In this biologically informed approach to the humanities, the focus on the animal side of the human, or on what we could call our uncanny proximity to animals, functions to stress their distinct type of embodiment, since the material existence we share with them encounters in our linguistically saturated nature a limit to this proximity. The emphasis on bodily matter engendered by such similarity would serve to posit matter once again as that which would ground ontology, as a way of writing it out of ‘theory’ and the constitutive powers of language. Such matter could easily be found in objects, or the mineral and vegetal kingdoms, but the fact that humans and animals are otherwise extremely similar works to underscore this materiality—and its push into language—in ways not available to other beings. Animals would represent, then, an exteriority to language, conceptuality, reason, and literature, exposing literary texts to their own limitations. I shall attempt, however, to expose the metaphysical foundation of such an analytical frame by revisiting Derrida’ s critique of the simple evocation of matter. His complication of the material/ideal dichotomy will be shown to represent a more productive response to this duality and this will have crucial consequences to a thinking of animality as grounded on bodily materiality.

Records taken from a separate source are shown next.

Lemma send_body mem off n k g :
  body_phase mem off n g → (0 <= k <= n)%Z →
  send k g =
  (set_body_progress (InBody mem (off + k)) (if bool_decide (n = 2 * k) then 0 else n - k)%Z g,
   inr (take (Z.to_nat k) (drop (Z.to_nat off) mem), bool_decide (n = 2 * k)%Z)).
Proof.
  intros Hg Hk. unfold send. rewrite (run_bind _ _ _ _ _ (metadata_body _ _ _ _ Hg)). run.
  destruct Hg as [Ht Hp Hn Hr]. cbn [BufferRef load].
  rewrite decide_True by lia. run.
  rewrite (run_bind _ _ _ _ _ (update_body mem off n k g Ht Hp Hn ltac:(lia))).
  by rewrite remaining_spec by lia.
Qed.

Lemma send_all_cons k ks g g' out c :
  send k g = (g', inr (out, c)) →
  send_all (k :: ks) g =
  let '(g'', r) := send_all ks g' in
  (g'', match r with inl e => inl e | inr (outs, cs) => inr (out ++ outs, c :: cs) end).
Proof.
  intros E. cbn [send_all]. rewrite (run_bind _ _ _ _ _ E).
  unfold mbind, St_bind. destruct (send_all ks g') as [g'' [e|[outs cs]]]; done.
Qed.
(* ===== verification/ShmObjects.v ===== *)
(** * The objects of [SHMVector] (src/SHMVector.hpp)

    ShmVector.v takes the elements for bytes, which suits trivially copyable
    types. The template accepts every type: its members construct the elements
    in place with their copy constructor and end them by explicit destructor
    calls. This file models these calls, for any element type, on a store of
    the objects that are alive: a call of a destructor where no object lives, a
    copy from such a place and a construction at an address that is misaligned
    or out of the memory are undefined; a construction over objects that are
    alive leaks them; a copy constructor may throw. The results are compared
    with the specification of ShmVector.v. *)
From S2P Require Export ShmVector.
From stdpp Require Import options.

Module ShmObjects.
Import SHMVector.

Section objects.
Context {T : Type}.

(** [sizeof(T)], [alignof(T)], and whether the n-th copy that is made throws. *)
Variables (sizeofT alignofT : Z) (throws : nat → bool).

(** ** Data

    The members of the vector, the objects alive by their offset from
    [memory_base_], the number of objects whose storage was reused without a
    destructor call, and the number of copies made. *)
Record objects := mkObjects {
  segment_size : Z;
  capacity : Z;
  size : Z;
  memory_base : Z;
  memory_total : Z;
  lock : bool;
  live : gmap Z T;
  leaked : nat;
  copied : nat
}.

Definition set_capacity (c : Z) (s : objects) : objects :=
  mkObjects (segment_size s) c (size s) (memory_base s) (memory_total s) (lock s)
    (live s) (leaked s) (copied s).
Definition set_size (n : Z) (s : objects) : objects :=
  mkObjects (segment_size s) (capacity s) n (memory_base s) (memory_total s) (lock s)
    (live s) (leaked s) (copied s).
Definition set_lock (b : bool) (s : objects) : objects :=
  mkObjects (segment_size s) (capacity s) (size s) (memory_base s) (memory_total s) b
    (live s) (leaked s) (copied s).
Definition set_live (m : gmap Z T) (k : nat) (s : objects) : objects :=
  mkObjects (segment_size s) (capacity s) (size s) (memory_base s) (memory_total s) (lock s)
    m k (copied s).
Definition count_copy (s : objects) : objects :=
  mkObjects (segment_size s) (capacity s) (size s) (memory_base s) (memory_total s) (lock s)
    (live s) (leaked s) (S (copied s)).

(** [SHMVector(segment_size_bytes, shared_memory_ptr, shared_memory_size)]; a
    null pointer is [0]. *)
Definition construct (segment_size_bytes shared_memory_ptr shared_memory_size : Z) :
    fault + objects :=
  if decide (segment_size_bytes = 0%Z) then inl (Throw invalid_argument)
  else if decide (shared_memory_ptr = 0%Z) then inl (Throw invalid_argument)
  else if decide (shared_memory_size = 0%Z) then inl (Throw invalid_argument)
  else inr (mkObjects segment_size_bytes 0 0 shared_memory_ptr shared_memory_size false ∅ 0 0).

(** ** Computations

    [None]: the spin lock is held and nobody is left to release it. *)
Definition M (A : Type) : Type := objects → option (objects * (fault + A)).

#[local] Instance M_ret : MRet M := λ A a s, Some (s, inr a).
#[local] Instance M_bind : MBind M := λ A B f m s,
  match m s with
  | None => None
  | Some (s', inl e) => Some (s', inl e)
  | Some (s', inr a) => f a s'
  end.

Definition throw {A} (e : fault) : M A := λ s, Some (s, inl e).
Definition asks {A} (f : objects → A) : M A := λ s, Some (s, inr (f s)).
Definition update (f : objects → objects) : M () := λ s, Some (f s, inr ()).

Definition acquire : M () := λ s, if lock s then None else Some (set_lock true s, inr ()).
Definition release : M () := update (set_lock false).

(** *** Objects *)

(** [get_element_ptr(index)], as an offset. *)
Definition get_element_ptr (index : Z) : M Z := asks (λ s, u64 (index * segment_size s)).

(** The object at an offset. *)
Definition found (o : option T) : fault + T :=
  match o with Some x => inr x | None => inl Undefined end.

Definition object_at (off : Z) : M T := λ s, Some (s, found (live s !! off)).

(** [~T()] *)
Definition destroy_at (off : Z) : M () :=
  object_at off;;
  update (λ s, set_live (delete off (live s)) (leaked s) s).

(** Where an object of type [T] may be. *)
Definition suitable (off : Z) (s : objects) : Prop :=
  ((memory_base s + off) `mod` alignofT = 0 ∧ off + sizeofT <= memory_total s)%Z.

#[local] Instance suitable_dec off s : Decision (suitable off s).
Proof. unfold suitable. apply _. Defined.

(** The objects that do not share storage with one at [off]. *)
Definition apart (off : Z) (m : gmap Z T) : gmap Z T :=
  filter (λ p, (p.1 + sizeofT <= off)%Z ∨ (off + sizeofT <= p.1)%Z) m.

(** The copy constructor. *)
Definition copy (x : T) : M T := λ s,
  if throws (copied s) then Some (count_copy s, inl (Throw bad_alloc))
  else Some (count_copy s, inr x).
(** The number of appends in an execution of programs. *)
Lemma runs_appends prog m v n evs c :
  client_steps (runs prog) (idle_clients v n) evs c → (∀ i, appends_at_most m (prog i)) →
  length (map event_op evs ≫= pushed) ≤ n * m.
Proof.
  intros H Hm. destruct (clients_simulated _ _ _ _ _ H) as (ops & <- & Hs & _).
  pose proof (programs_perm _ _ _ _ Hs) as Hperm.
  transitivity (length (concat ops ≫= pushed)).
  { rewrite <-Hperm, bind_app, length_app. lia. }
  apply concat_appends, Forall_lookup. intros i os Hi.
  destruct (program_order _ _ _ _ _ _ Hs Hi) as (t & Ht & ->).
  rewrite performed_own_calls. destruct (runs_reaches _ _ _ _ _ i H) as [p Hp].
  pose proof (clients_todo _ _ _ _ _ H) as Htd. rewrite Forall_lookup in Htd.
  specialize (Htd i t Ht). rewrite bind_app, length_app. unfold pending. rewrite Htd.
  destruct (current t) as [[o q]|] eqn:Hc.
  - destruct (clients_allowed _ _ _ _ _ H) as [Hal _].
    destruct (Hal i t o q Ht Hc) as (A0 & A1 & -> & [k Hk] & H1).
    rewrite own_app, (own_none i A1), app_nil_r by done.
    destruct (reaches_appends m _ _ _ Hk (Hm i)) as (m' & Hm' & Hle). cbn in Hm' |- *.
    destruct o; cbn in *; try lia. destruct m'; [done|lia].
  - destruct (reaches_appends m _ _ _ Hp (Hm i)) as (m' & _ & Hle). cbn. lia.
Qed.

(** ** Running clients *)

Inductive action :=
| Begin (i : nat) (o : @op T)
| Access (i : nat).

(** [None]: a call that is not allowed, or of a process that is in one. An access
    of a process that spins is passed over. *)
Fixpoint run_actions (allow : list (@event T) → nat → @op T → bool) (acts : list action)
    (evs : list (@event T)) (c : @config T) : option (list (@event T) * @config T) :=
  match acts with
  | [] => Some (evs, c)
  | Begin i o :: acts =>
      match threads c !! i with
      | Some (mkThread _ None) =>
          if allow evs i o then run_actions allow acts evs (call i o c) else None
      | _ => None
      end
  | Access i :: acts =>
      match step i c with
      | Some (c', evs') => run_actions allow acts (evs ++ evs') c'
      | None => run_actions allow acts evs c
      end
  end.

Lemma run_actions_steps (P : policy) allow c0 acts evs c evs' c' :
  (∀ evs i o, allow evs i o = true → P evs i o) →
  client_steps P c0 evs c → run_actions allow acts evs c = Some (evs', c') →
  client_steps P c0 evs' c'.
Proof.
  intros HP. revert evs c. induction acts as [|[i o|i] acts IH]; intros evs c H E; cbn in E.
  - by simplify_eq.
  - destruct (threads c !! i) as [[td [|]]|] eqn:Ht; [done| |done].
    destruct (allow evs i o) eqn:Ha; [|done]. eapply IH; [|exact E].
    eapply clients_call; [done|exact Ht|done|by apply HP].
  - destruct (step i c) as [[c1 evs1]|] eqn:Es; [|by eapply IH].
    eapply IH; [|exact E]. by eapply clients_access.
Qed.

#[global] Instance op_eq_dec `{!EqDecision T} : EqDecision (@op T).
Proof. solve_decision. Defined.

(** The state of a program after a history, if it is one of the program. *)
Fixpoint follow `{!EqDecision T} (p : client) (h : list (@op T * (fault + @result T))) :
    option client :=
  match h, p with
  | [], _ => Some p
  | (o, r) :: h, Call o' k => if decide (o = o') then follow (k r) h else None
  | _, Stop => None
  end.

Definition next_of `{!EqDecision T} (prog : nat → client) (evs : list (@event T)) (i : nat)
    (o : @op T) : bool :=
  match follow (prog i) (own i evs) with Some (Call o' _) => bool_decide (o = o') | _ => false end.

Lemma next_of_runs `{!EqDecision T} prog evs i o : next_of prog evs i o = true → runs prog evs i o.
Proof.
  unfold next_of, runs. generalize (prog i) (own i evs). intros p h. revert p.
  induction h as [|[o' r] h IH]; intros p; cbn.
  - destruct p as [|o'' k]; [done|]. cbn. intros ->%bool_decide_eq_true. exists k. constructor.
  - destruct p as [|o'' k]; [done|]. cbn. case_decide as Ho; [|done]. subst o''.
    intros [k' Hk']%IH. exists k'. by constructor.
Qed.

End clients.
Arguments client T : clear implicits.
Arguments action T : clear implicits.
End ShmClients.

(** ** Properties *)

Import SHMVector ShmConcurrent ShmLiveness ShmQueue ShmClients.

(** Two programs: one appends twice; the other tries to take an element twice, and
    looks at the size once it has got one. *)
Definition sample_programs (i : nat) : client ascii :=
  if decide (i = 0) then Call (PushBack "a"%char) (λ _, Call (PushBack "b"%char) (λ _, Stop))
  else
    let again := λ r : fault + result, match r with inr _ => Call Size (λ _, Stop) | inl _ => Stop end in
    Call GetNextElement (λ r,
      match r with
      | inr _ => Call Size (λ _, Stop)
      | inl _ => Call GetNextElement again
      end).
(* ===== verification/Memory.v ===== *)
(** * Memory helpers of the server

    [MemoryManager] (src/MemoryManager.hpp), which cuts one allocation into the
    receive buffers of the clients, and [Vector] (src/Vector.hpp), which erases
    several elements at once. *)
From S2P Require Export Prelude.
From Stdlib Require Import Sorting.Sorted.
From stdpp Require Import options.

Module MemoryManager.
Section manager.

(** [sizeof(T)] of the element type. *)
Variable sizeofT : Z.

Record MemoryManager := mkManager {
  SegmentCount : Z;
  SegmentSize : Z;
  SegmentOffset : Z;
  MemoryBaseAddress : Z
}.

(** The largest [int]: the product of two [uint16_t] is one. *)
Definition INT_MAX : Z := 2 ^ 31 - 1.

(** [MemoryManager(SegmentCount, SegmentSize)] with [allocateMemory]; [malloc]
    is the allocator, [None] its null pointer. *)
Definition construct (malloc : Z → option Z) (SegmentCount SegmentSize : Z) :
    fault + MemoryManager :=
  if decide (INT_MAX < SegmentCount * SegmentSize)%Z then inl Undefined
  else
    let MemSizeBytes := u32 (SegmentCount * SegmentSize) in
    match malloc MemSizeBytes with
    | None => inl (Throw bad_alloc)
    | Some MemoryBaseAddress => inr (mkManager SegmentCount SegmentSize 0 MemoryBaseAddress)
    end.

(** [getMemPointer(SegmentOffset)]: the address; adding to a [T*] scales by
    [sizeof(T)] once more. *)
Definition getMemPointer (m : MemoryManager) (SegmentOffset : Z) : Z :=
  if decide (SegmentOffset < SegmentCount m)%Z
  then MemoryBaseAddress m + (SegmentOffset * SegmentSize m * sizeofT) * sizeofT
  else MemoryBaseAddress m.

(** [getNextMemPointer()] *)
Definition getNextMemPointer (m : MemoryManager) : Z * MemoryManager :=
  let ReturnPointer := getMemPointer m (SegmentOffset m) in
  let SegmentOffset' :=
    if decide (SegmentOffset m + 1 >= SegmentCount m)%Z then 0%Z
    else u16 (SegmentOffset m + 1) in
  (ReturnPointer, mkManager (SegmentCount m) (SegmentSize m) SegmentOffset' (MemoryBaseAddress m)).

Definition getMemBaseAddress (m : MemoryManager) : Z := MemoryBaseAddress m.

(** [isAligned(ptr)] for [alignof(T)]. *)
Definition isAligned (alignofT ptr : Z) : bool := bool_decide (ptr `mod` alignofT = 0)%Z.

(** The lines [verifyAlignment()] logs in a debug build, for the address it
    finds misaligned: it does nothing else. *)
Definition verifyAlignment (alignofT : Z) (m : MemoryManager) : list Z :=
  if isAligned alignofT (MemoryBaseAddress m) then [] else [alignofT; MemoryBaseAddress m].

(** The pointers of [n] successive calls. *)
Fixpoint pointers (n : nat) (m : MemoryManager) : list Z :=
  match n with
  | O => []
  | S n => let '(p, m') := getNextMemPointer m in p :: pointers n m'
  end.

Record manager_ok (m : MemoryManager) : Prop := {
  mok_count : (0 < SegmentCount m < 65536)%Z;
  mok_size : (0 < SegmentSize m < 65536)%Z;
  mok_offset : (0 <= SegmentOffset m < SegmentCount m)%Z
}.

Definition segment (m : MemoryManager) (k : Z) : Z :=
  MemoryBaseAddress m + (k * SegmentSize m * sizeofT) * sizeofT.

Lemma next_pointer m :
  manager_ok m →
  getNextMemPointer m =
    (segment m (SegmentOffset m),
     mkManager (SegmentCount m) (SegmentSize m) ((SegmentOffset m + 1) `mod` SegmentCount m)
       (MemoryBaseAddress m)).
Proof.
  intros [Hc Hs Ho]. unfold getNextMemPointer, getMemPointer.
  rewrite (decide_True (P := (SegmentOffset m < _)%Z)) by lia.
  do 2 f_equal. case_decide.
  - replace (SegmentOffset m + 1)%Z with (SegmentCount m) by lia. symmetry.
    apply Z_mod_same_full.
  - unfold u16. rewrite wrap_id by lia. by rewrite Z.mod_small by lia.
Qed.

Lemma next_ok m : manager_ok m → manager_ok (getNextMemPointer m).2.
Proof.
  intros Hm. rewrite next_pointer by done. destruct Hm. split; simpl; [done..|].
  apply Z.mod_pos_bound. lia.
Qed.

(** The segments are handed out in turn. *)
Lemma pointers_lookup n m k :
  manager_ok m → k < n →
  pointers n m !! k = Some (segment m ((SegmentOffset m + Z.of_nat k) `mod` SegmentCount m)).
Proof.
  revert m k. induction n as [|n IH]; intros m k Hm Hk; [lia|].
  cbn [pointers]. pose proof (next_ok m Hm) as Hm'. rewrite next_pointer in Hm' |- * by done.
  destruct Hm as [Hc Hs Ho]. destruct k as [|k]; simpl.
  - by rewrite Z.add_0_r, Z.mod_small by lia.
  - rewrite IH by (done || lia). simpl. unfold segment. simpl.
    rewrite Zplus_mod_idemp_l. do 6 f_equal. lia.
Qed.

Lemma segment_inside m k :
  manager_ok m → (0 < sizeofT)%Z → (0 <= k)%Z →
  (segment m k + SegmentSize m <= MemoryBaseAddress m + SegmentCount m * SegmentSize m)%Z ↔
  (k * (sizeofT * sizeofT) < SegmentCount m)%Z.
Proof.
  intros [Hc Hs Ho] Ht Hk. unfold segment.
  replace (k * SegmentSize m * sizeofT * sizeofT)%Z
    with (k * (sizeofT * sizeofT) * SegmentSize m)%Z by ring.
  generalize (k * (sizeofT * sizeofT))%Z. intros q. split; intros H; nia.
Qed.

Lemma segments_apart m k j :
  manager_ok m → (0 < sizeofT)%Z → (k < j)%Z → (segment m k + SegmentSize m <= segment m j)%Z.
Proof.
  intros [Hc Hs Ho] Ht Hkj. unfold segment.
  assert (1 <= (j - k) * (sizeofT * sizeofT))%Z as H1 by nia.
  assert (1 * SegmentSize m <= (j - k) * (sizeofT * sizeofT) * SegmentSize m)%Z by nia. lia.
Qed.

(** Adding to a [T*] keeps the alignment, whatever the size of the segments. *)
Lemma segments_aligned alignofT m k :
  (0 < alignofT)%Z → (alignofT | sizeofT)%Z →
  isAligned alignofT (segment m k) = isAligned alignofT (MemoryBaseAddress m).
Proof.
  intros Ha [q Hq]. unfold isAligned, segment. apply bool_decide_ext.
  rewrite Hq, Z.mul_assoc, Z.mod_add by lia. done.
Qed.

End manager.
End MemoryManager.

(** ** [Vector::erase] *)

Module Vector.
Section vector.
Context {T : Type}.

(** One round of the loop: the vector and [erase_count]. The position of the
    erased element is counted back by the number of elements erased before; the
    bound that is tested is not. *)
Definition erase_one (v : list T) (erase_count it : Z) : fault + list T * Z :=
  if decide (it <= Z.of_nat (length v))%Z then
    let pos := (it - erase_count)%Z in
    if decide (0 <= pos < Z.of_nat (length v))%Z
    then inr (delete (Z.to_nat pos) v, u32 (erase_count + 1))
    else inl Undefined
  else inr (v, erase_count).

Fixpoint erase_loop (v : list T) (erase_count : Z) (EraseElements : list Z) : fault + list T :=
  match EraseElements with
  | [] => inr v
  | it :: rest =>
      match erase_one v erase_count it with
      | inl e => inl e
      | inr (v, erase_count) => erase_loop v erase_count rest
      end
  end.

(** [erase(EraseElements)] *)
Definition erase (v : list T) (EraseElements : list Z) : fault + list T :=
  erase_loop v 0 EraseElements.

(** ** Specification: the elements whose index, counted from [c], is not named *)
Fixpoint keep (c : Z) (idxs : list Z) (v : list T) : list T :=
  match v with
  | [] => []
  | x :: v => if decide (c ∈ idxs) then keep (c + 1) idxs v else x :: keep (c + 1) idxs v
  end.

Lemma keep_app c idxs v w :
  keep c idxs (v ++ w) = keep c idxs v ++ keep (c + Z.of_nat (length v)) idxs w.
Proof.
  revert c. induction v as [|x v IH]; intros c; simpl.
  - by rewrite Z.add_0_r.
  - rewrite !IH. replace (c + 1 + Z.of_nat (length v))%Z with (c + Z.of_nat (S (length v)))%Z by lia.
    by case_decide.
Qed.

Lemma keep_below c idxs v :
  Forall (λ i, c + Z.of_nat (length v) <= i)%Z idxs → keep c idxs v = v.
Proof.
  revert c. induction v as [|x v IH]; intros c Hi; simpl; [done|].
  rewrite decide_False.
  - f_equal. apply IH. eapply Forall_impl; [exact Hi|]. simpl. lia.
  - intros Hin. rewrite Forall_forall in Hi. apply Hi in Hin. simpl in Hin. lia.
Qed.

Lemma keep_cons_lt c i idxs v : (i < c)%Z → keep c (i :: idxs) v = keep c idxs v.
Proof.
  revert c. induction v as [|x v IH]; intros c Hc; simpl; [done|].
  rewrite IH by lia. destruct (decide (c ∈ idxs)).
  - rewrite decide_True by set_solver. done.
  - rewrite decide_False; [done|]. intros [->|?]%elem_of_cons; [lia|done].
Qed.

Lemma keep_delete c i idxs v :
  Forall (λ j, i < j)%Z idxs → (c <= i < c + Z.of_nat (length v))%Z →
  keep c (i :: idxs) v = keep (c + 1) idxs (delete (Z.to_nat (i - c)) v).
Proof.
  intros Hs Hi. destruct (lookup_lt_is_Some_2 v (Z.to_nat (i - c))) as [x Hx]; [lia|].
  rewrite <-(take_drop_middle v _ _ Hx) at 1. rewrite delete_take_drop, !keep_app.
  assert (length (take (Z.to_nat (i - c)) v) = Z.to_nat (i - c)) as El
    by (rewrite length_take; lia).
  cbn [keep]. rewrite El. rewrite decide_True by (apply elem_of_cons; left; lia).
  rewrite keep_below, (keep_below (c + 1)).
  - f_equal. rewrite keep_cons_lt by lia. f_equal. lia.
  - rewrite El. eapply Forall_impl; [exact Hs|]. simpl. lia.
  - rewrite El. constructor; [lia|]. eapply Forall_impl; [exact Hs|]. simpl. lia.
Qed.

(** The bounds the code tests, with the number of elements already erased. *)
Fixpoint passes (n k : Z) (idxs : list Z) : Prop :=
  match idxs with
  | [] => True
  | i :: idxs => (i < n ∧ i + k <= n)%Z ∧ passes n (k + 1) idxs
  end.

#[global] Instance passes_dec n k idxs : Decision (passes n k idxs).
Proof. revert k. induction idxs; intros k; cbn [passes]; apply _. Defined.

Lemma erase_loop_keep idxs : ∀ v k n,
  StronglySorted Z.lt idxs → Forall (λ i, k <= i)%Z idxs → passes n k idxs →
  (Z.of_nat (length v) = n - k)%Z → (0 <= k)%Z → (n < 2 ^ 32)%Z →
  erase_loop v k idxs = inr (keep k idxs v).
Proof.
  induction idxs as [|i idxs IH]; intros v k n Hs Hk Hp Hn H0 Hb.
  - cbn [erase_loop]. by rewrite keep_below.
  - apply StronglySorted_inv in Hs as [Hs Hi]. apply Forall_cons in Hk as [Hki Hk].
    destruct Hp as [[Hin Hik] Hp]. cbn [erase_loop]. unfold erase_one.
    rewrite decide_True by lia. cbv zeta. rewrite decide_True by lia.
    unfold u32. rewrite wrap_id by lia.
    rewrite (IH _ (k + 1)%Z n); try done.
    + by rewrite keep_delete by (done || lia).
    + eapply Forall_impl; [exact Hi|]. simpl. lia.
    + rewrite length_delete by (apply lookup_lt_is_Some_2; lia). lia.
    + lia.
Qed.

Lemma erase_skips v k i :
  (Z.of_nat (length v) < i)%Z → erase_one v k i = inr (v, k).
Proof. intros H. unfold erase_one. by rewrite decide_False by lia. Qed.

End vector.
End Vector.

The counter-linguistic turn is often associated with a strand of critical theory, philosophy, and political theory known as New Materialism, identified broadly as a ‘return’ to materiality after the supposedly excessively textual focus of post-structuralism. Thus, in their edited collection New Materialisms: Ontology, Agency, and Politics, Diana Coole and Samantha Frost situate New Materialism in opposition to ‘constructivism’, the claim that reality is socially/culturally/linguistically constituted, which they attribute to the cultural or linguistic turn. According to them, ‘the dominant constructivist orientation to social analysis is inadequate for thinking about matter, materiality, and politics in ways that do justice to the contemporary context of biopolitics and global political economy’ (2010, 6). Materiality is here contrasted with idealism or ideality, in which the cultural turn is deemed to be interested. However, it is important to highlight that ‘ideality’ for Coole and Frost functions similarly to what some of the contributors call ‘mentation’—products and processes of the human mind. Conversely, in the Continental tradition which I discuss throughout the book, ideality as opposed to materiality is characterised by not being located in spatio-temporality. Therefore, even mental processes—to the extent that they are events—are materialised in time and space in a way that pure idealities are not. This difference will have sizable consequences to my discussion of the destabilisation of the dualism materiality/ideality undertaken by deconstruction. Another crucial aspect of mentation as described by New Materialists, which is thought to include culture, signification, language, etc., is that it refers to an exclusively human sphere of existence and experience. Hence, they critique constructivists’ inability to analyse the non-human world and occasionally describe them as reducing reality to a set of human concerns. However, for thinkers often characterised as constructivists and post-structuralists, such as Derrida, some issues ascribed to mentation (language, for example) are neither wholly or primarily human, nor are they essentially ideal, as I discuss in detail throughout the book.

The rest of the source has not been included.